Как только их зрительный контакт был прерван, Минхо с трудом удержался от вздоха. Он даже не осознавал, сколько ему потребовалось, чтобы продолжать выглядеть таким беспечным, несмотря на постоянно растущую тревогу и боль в обожженной руке, которая начинала набирать обороты. Он чувствовал, как каждый ошпаренный кусочек кожи начинает жаловаться на отсутствие лечения, но ничего не мог с этим поделать.

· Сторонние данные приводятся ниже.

(* ===== verification/PolicyUnits.v ===== *)
(** * Quantities

    Model of [crates/skimasque-policy/src/units.rs]: durations, byte sizes, bit
    rates and connection rates as a policy writes them, and their rendering.

    A [Duration] is its length in nanoseconds.  A 64-bit float is the standard
    library's [spec_float] at precision 53 and maximal exponent 1024; a decimal
    literal is converted with a single correct rounding of its exact quotient,
    as [f64::from_str] does. *)

From Stdlib Require Import SpecFloat.
From S2P Require Import Prelude RustStr.

Inductive ParseUnitError : Type :=
  | Empty (input : str)
  | Malformed (kind value reason : str)
  | Overflow (input : str).

(** ** Durations *)

Definition Duration : Type := Z.
Definition ZERO : Duration := 0.
(** [Duration::MAX]: [u64::MAX] seconds and all but a nanosecond. *)
Definition duration_max : Duration := u64_max * 10 ^ 9 + 999999999.

Definition from_secs (s : Z) : Duration := s * 10 ^ 9.
Definition from_millis (ms : Z) : Duration := ms * 10 ^ 6.
Definition as_millis (d : Duration) : Z := d / 10 ^ 6.
Definition as_secs (d : Duration) : Z := d / 10 ^ 9.

(** [checked_mul] on [u64]. *)
Definition checked_mul64 (a b : Z) : option Z := if u64_max <? a * b then None else Some (a * b).
Definition checked_add_duration (a b : Duration) : option Duration :=
  if duration_max <? a + b then None else Some (a + b).

Definition duration_segment (input unit : str) (value : Z) : result ParseUnitError Duration :=
  if str_eqb unit "ms" then Ok (from_millis value)
  else if str_eqb unit "s" then Ok (from_secs value)
  else if str_eqb unit "m" then s ← ok_or (checked_mul64 value 60) (Overflow input); Ok (from_secs s)
  else if str_eqb unit "h" then s ← ok_or (checked_mul64 value 3600) (Overflow input); Ok (from_secs s)
  else if str_eqb unit "d" then s ← ok_or (checked_mul64 value 86400) (Overflow input); Ok (from_secs s)
  else if str_eqb unit [] then Err (Malformed "duration" input "a number with no unit")
  else Err (Malformed "duration" input "unknown unit").

(** The loop of [parse_duration]: every turn consumes at least a digit. *)
Fixpoint duration_loop (fuel : nat) (input : str) (total : Duration) (rest : str)
    : result ParseUnitError Duration :=
  match rest, fuel with
  | [], _ => Ok total
  | _, O => Ok total
  | _, S fuel =>
      let '(digits, after) := span is_ascii_digit rest in
      if bool_decide (after = []) then Err (Malformed "duration" input "a number with no unit")
      else if bool_decide (digits = []) then Err (Malformed "duration" input "expected a number")
      else
        value ← ok_or (parse_u64 digits) (Overflow input);
        let '(unit, rest) := span is_ascii_alphabetic after in
        segment ← duration_segment input unit value;
        total ← ok_or (checked_add_duration total segment) (Overflow input);
        duration_loop fuel input total rest
  end.

Definition parse_duration (input : str) : result ParseUnitError Duration :=
  let text := trim input in
  if bool_decide (text = []) then Err (Empty input)
  else duration_loop (length text) input ZERO text.

Fixpoint humanize_units (units : list (str * Z)) (ms : Z) (out : str) : Z * str :=
  match units with
  | [] => (ms, out)
  | (unit, size) :: units =>
      if size <=? ms then humanize_units units (ms mod size) (out ++ to_string (ms / size) ++ unit)
      else humanize_units units ms out
  end.

Definition duration_units : list (str * Z) :=
  [("d" : str, 86400000); ("h" : str, 3600000); ("m" : str, 60000); ("s" : str, 1000)].

Definition humanize_duration (duration : Duration) : str :=
  let ms := as_millis duration in
  if ms =? 0 then "0s"
  else
    let '(ms, out) := humanize_units duration_units ms [] in
    if 0 <? ms then out ++ to_string ms ++ "ms" else out.

(** ** Rates *)

Record Rate : Type := mkRate { count : Z; per : Duration }.

Definition rate_unit (unit : str) : option Duration :=
  if existsb (str_eqb unit) ["s" : str; "sec" : str; "second" : str] then Some (from_secs 1)
  else if existsb (str_eqb unit) ["m" : str; "min" : str; "minute" : str] then Some (from_secs 60)
  else if existsb (str_eqb unit) ["h" : str; "hour" : str] then Some (from_secs 3600)
  else None.

Definition parse_rate (input : str) : result ParseUnitError Rate :=
  let text := trim input in
  '(count, unit) ← ok_or (split_once 47 text)
    (Malformed "rate" input "expected <count>/<unit>, e.g. 10/s");
  count ← ok_or (parse_u64 (trim count)) (Malformed "rate" input "the count is not a number");
  per ← ok_or (rate_unit (trim unit)) (Malformed "rate" input "the unit must be s, m or h");
  Ok (mkRate count per).

(** ** 64-bit floats *)

Definition f64 : Type := spec_float.
Definition f64_of_Z (n : Z) : f64 := binary_normalize 53 1024 n 0 false.
Definition f64_mul : f64 → f64 → f64 := SFmul 53 1024.
Definition f64_div : f64 → f64 → f64 := SFdiv 53 1024.

(** The value [m / 10^k], rounded once to nearest even. *)
Definition f64_of_decimal (negative : bool) (m : Z) (k : nat) : f64 :=
  if m =? 0 then S754_zero negative
  else
    let '(q, e, loc) := SFdiv_core_binary 53 1024 m 0 (10 ^ Z.of_nat k) 0 in
    binary_round_aux 53 1024 negative q e loc.

Fixpoint decimal_value (ds : str) (acc : Z) : Z :=
  match ds with [] => acc | c :: ds => decimal_value ds (acc * 10 + (c - 48)) end.

(** [f64::from_str] on text without letters: an optional sign, digits, an
    optional point and more digits, at least one digit in all. *)
Definition parse_f64 (s : str) : option f64 :=
  let '(negative, s) :=
    match s with
    | c :: s' => if c =? 45 then (true, s') else if c =? 43 then (false, s') else (false, s)
    | [] => (false, [])
    end in
  let '(whole, rest) := span is_ascii_digit s in
  '(fraction, rest) ←
    match rest with
    | c :: rest' => if c =? 46 then Some (span is_ascii_digit rest') else None
    | [] => Some ([], [])
    end;
  if bool_decide (rest = []) && negb (bool_decide (whole ++ fraction = []))
  then Some (f64_of_decimal negative (decimal_value (whole ++ fraction) 0) (length fraction))
  else None.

Он попытался отвлечься, осмотрев комнату вокруг них. Стол, за которым сидел Дживайпи, был хорошо организован: несколько листов бумаги, скрепленных блестящими скрепками в форме собачек, и компактный ноутбук, который стоял в раскрытом виде прямо перед ним. Минхо обнаружил, что отчаянно хочет увидеть, что происходит на экране, но не было никакой возможности увидеть хоть что-то, поскольку на футболке Дживайпи не было даже отражения цвета.

Остальная часть комнаты была довольно пуста. На стенах висело несколько фотографий, в основном демонстрирующих спокойные пейзажи, хотя была и фотография ребенка. Минхо незаметно приподнял бровь, ломая голову над тем, упоминали ли Чан или Чанбин о том, что у их старого босса есть ребенок.

Малышка выглядела счастливой, ее глазки сверкали даже в пределах черно-белой картинки, а две миниатюрные ручки тянулись к камере. Учитывая впечатление, которое Минхо создал о Дживайпи на основе услышанного, он не мог представить, чтобы ребенок находился в десяти метрах от мужчины и не расплакался, но предполагал, что фотографию мог сделать кто-то другой. .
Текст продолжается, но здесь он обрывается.